In A Minute By Tony Bradman & Eileen Browne



We actually have two copies of this book, "Through My Window" and "Wait and See," but I will do different reviews for each of them. This version above is the pocket size version and it is nice because Bella can hold it in her hands with ease. Sometimes when we are going out she may choose to take these pocket sized books with us because she likes to have something to look at as we are on the go.

This book teaches children a little bit about having patience and exercising too! Jo is really keen to get to the park, so that she can play in the playground, but along the way there are a lot of obstacles and Jo is often told by the grown ups, "in a minute!" Isabella-Grace appeared to enjoy this book and so did I. I liked that this book featured a wide variety of characters from diverse backgrounds including Jo, her family and Sita, Jo's friend. It helps children to be able to understand that we are all different, we look different and we are from different places.

The illustrations in this book are bright, colourful and pretty. They are not too in your face, but they add a nice touch to the story, so even if Bella does not understand everything I read to her she is able to look at the pictures and form her own understanding. Like with every book we read, I ask her different questions to get her thinking. I also like to hear her responses and make story time as engaging as possible.

One thing that stuck out was on one of the pages there was an illustration of a mother breastfeeding and I thought this is fantastic! It shows children how younger babies are fed and if they have younger siblings they will instantly identify with this. In a society where women are sadly still trying to normalise breastfeeding it is nice to see that in even the most subtle of ways, people are in support of breastfeeding mothers. As the mother is breastfeeding, her other child appears to be in need of the toilet, this is shown by the child looking as if they are holding themself and lifting their leg up in a way that most parents would definitely understand! It displays a picture of what a lot of us mamas face on a day to day basis with our busy lives with our children.

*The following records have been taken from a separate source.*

(** * A shallow embedding of the lexical analyser of [LA.cpp]

    The C++ program reads a whole source text into a [std::string] and runs
    [lexicalAnalysis] on it: a hand-written scanner that walks an index over
    the text and appends [Token]s to a vector.  This file embeds the
    character classifiers, the two constant sets, the scanner and its caller
    [main], loop for loop, and proves the properties its specification
    states.

    Conventions of the embedding.
    - A [std::string] is a list of 8-bit characters ([list ascii]).
    - [char] is compared through its code.  Whether [char] is signed is left
      to the implementation by C++; every comparison of the program is
      against a 7-bit constant, so bytes 128..255 fail the range tests under
      both readings and the unsigned code is used here.
    - [int] has 32 bits and [size_t] has 64.  [current_index] is an [int]:
      it is embedded as an integer ([Z]), every addition on it is checked
      against the range of [int] and yields [Overflow] outside it (signed
      overflow is undefined in C++), and where the program compares it with
      [sourceCode.length()] or indexes with it, it is first converted to
      [size_t], modulo 2^64.
    - [sourceCode[i]] is a partial read: reading at or beyond the length of
      the text yields [OutOfBounds], which propagates to the result.
    - every [while] runs on a step budget and yields [OutOfFuel] when the
      budget is used up before its condition turns false. *)

From Stdlib Require Import Ascii String List Arith ZArith Bool Lia.
Import ListNotations.

Set Implicit Arguments.

(** ** Data model *)

(** [std::string] *)
Definition cstring : Type := list ascii.

(** A string literal of the program. *)
Definition lit (s : string) : cstring := list_ascii_of_string s.

(** [struct Token { std::string type; std::string value; }] *)
Record Token : Type := mkToken { type : cstring ; value : cstring }.

(** The brace initialiser [{"KIND", lexeme}] of the program. *)
Definition tok (kind : string) (lexeme : cstring) : Token :=
  {| type := lit kind ; value := lexeme |}.

(** ** Results of partial computations *)

Inductive result (A : Type) : Type :=
| Ok (a : A)
| OutOfBounds
| Overflow
| OutOfFuel.

Arguments OutOfBounds {A}.
Arguments Overflow {A}.
Arguments OutOfFuel {A}.

Definition bind {A B : Type} (m : result A) (k : A -> result B) : result B :=
  match m with
  | Ok a => k a
  | OutOfBounds => OutOfBounds
  | Overflow => Overflow
  | OutOfFuel => OutOfFuel
  end.

Declare Scope lex_scope.
Delimit Scope lex_scope with lex.
Open Scope lex_scope.

Notation "x <- m ;; k" := (bind m (fun x => k))
  (at level 61, m at next level, right associativity) : lex_scope.

(** [a && b] of C++: [b] is evaluated only when [a] holds. *)
Definition and_then (a b : result bool) : result bool :=
  x <- a ;; if x then b else Ok false.

(** [a || b] of C++: [b] is evaluated only when [a] fails. *)
Definition or_else (a b : result bool) : result bool :=
  x <- a ;; if x then Ok true else b.

(** ** Machine integers *)

Definition INT_MIN : Z := -2147483648.
Definition INT_MAX : Z := 2147483647.

(** [a + b] on [int]: undefined when the sum is not an [int]. *)
Definition int_add (a b : Z) : result Z :=
  if ((INT_MIN <=? a + b) && (a + b <=? INT_MAX))%Z then Ok (a + b)%Z
  else Overflow.

(** The conversion of an [int] to [size_t]. *)
Definition to_size_t (i : Z) : Z := (i mod 18446744073709551616)%Z.

(** [s.length()] *)
Definition len (s : cstring) : Z := Z.of_nat (length s).

(** [sourceCode[i]], the [int] [i] converted to [size_t]. *)
Definition at_index (s : cstring) (i : Z) : result ascii :=
  match nth_error s (Z.to_nat (to_size_t i)) with
  | Some c => Ok c
  | None => OutOfBounds
  end.

(** [i < s.length()], the [int] [i] converted to [size_t]. *)
Definition index_lt_length (i : Z) (s : cstring) : bool :=
  (to_size_t i <? len s)%Z.

(** [while (cond) body], cut off after [fuel] evaluations of [cond]. *)
Fixpoint while_loop {S : Type} (fuel : nat) (cond : S -> result bool)
    (body : S -> result S) (st : S) : result S :=
  match fuel with
  | 0 => OutOfFuel
  | S fuel' =>
      b <- cond st ;;
      if b then st' <- body st ;; while_loop fuel' cond body st'
      else Ok st
  end.

(** ** Character classifiers *)

Definition char_le (a b : ascii) : bool := nat_of_ascii a <=? nat_of_ascii b.

Notation "a <=c b" := (char_le a b) (at level 70, no associativity) : lex_scope.
Notation "a >=c b" := (char_le b a) (at level 70, no associativity) : lex_scope.
Notation "a ==c b" := (Ascii.eqb a b) (at level 70, no associativity) : lex_scope.

Definition isLetter (c : ascii) : bool :=
  ((c >=c "a") && (c <=c "z")) || ((c >=c "A") && (c <=c "Z")).

Definition isDigit (c : ascii) : bool :=
  (c >=c "0") && (c <=c "9").

Definition isWhitespace (c : ascii) : bool :=
  (c ==c " ") || (c ==c "009") || (c ==c "010") || (c ==c "013").

(** ** The constant sets *)

Definition cstring_eqb (a b : cstring) : bool :=
  if list_eq_dec ascii_dec a b then true else false.

(** [std::set::count]: the number of elements equal to the key. *)
Definition set_count {A : Type} (eqb : A -> A -> bool) (s : list A) (x : A) : nat :=
  length (filter (eqb x) s).

(** The conversion of a [size_t] to [bool]. *)
Definition to_bool (n : nat) : bool := negb (n =? 0).

Definition KEYWORDS : list cstring :=
  [ lit "int"; lit "float"; lit "if"; lit "else"; lit "while";
    lit "return"; lit "void" ].

Definition isKeyword (lexeme : cstring) : bool :=
  to_bool (set_count cstring_eqb KEYWORDS lexeme).

Definition SINGLE_CHAR_TOKENS : list ascii :=
  [ "+"; "-"; "*"; "/"; "="; ">"; "<"; ";"; "("; ")"; "{"; "}" ]%char.

(** ** The scanner *)

(** The variables of [lexicalAnalysis] that live across iterations. *)
Record LexState : Type := mkState
  { current_index : Z ; tokens : list Token }.

(** [tokens.push_back(t)] *)
Definition push_back (v : list Token) (t : Token) : list Token := v ++ [t].

(** The inner loops work on [current_index] and [current_lexeme]. *)
Definition Accum : Type := (Z * cstring)%type.

(** [current_index < sourceCode.length() &&
     (isLetter(sourceCode[current_index]) || isDigit(sourceCode[current_index]))] *)
Definition ident_cond (sourceCode : cstring) (st : Accum) : result bool :=
  let i := fst st in
  and_then (Ok (index_lt_length i sourceCode))
    (or_else (c <- at_index sourceCode i ;; Ok (isLetter c))
             (c <- at_index sourceCode i ;; Ok (isDigit c))).

(** [current_index < sourceCode.length() && isDigit(sourceCode[current_index])] *)
Definition digit_cond (sourceCode : cstring) (st : Accum) : result bool :=
  let i := fst st in
  and_then (Ok (index_lt_length i sourceCode))
    (c <- at_index sourceCode i ;; Ok (isDigit c)).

On another one of the pages there is an illustration of some nurses, doctors and medical professionals appearing to be on a strike because one prominant board says, "SAVE NHS." This book was first published in 1990, but yet it depicts a tale of what the NHS often have to face whilst doing strikes to receive a better pay or more support. These ongoing issues really should be taken into consideration especially because the NHS does so much to save people's lives on a daily basis. They have a very hard job, but yet they do what they have to do whilst caring for other people in need. They are truly selfless and it is sad that they are not always appreciated for the good deeds that they do.

Further along into the book illustrations of a mother changing her baby on the grass and a child in a wheelchair is also shown. Again the picture of the mother shows everyday life as a mother on the go! The illustration of the child in the wheelchair may introduce younger children to people with disabilities. Though older children may already know about certain disabilities, it will probably be new to younger children.

In conclusion, we really enjoyed this book and it is one I am happy to read to Bella time and time again because it shows so many important messages and it has a good storyline. Patience is something that is essential in life and I believe that children are never too young to start learning about patience.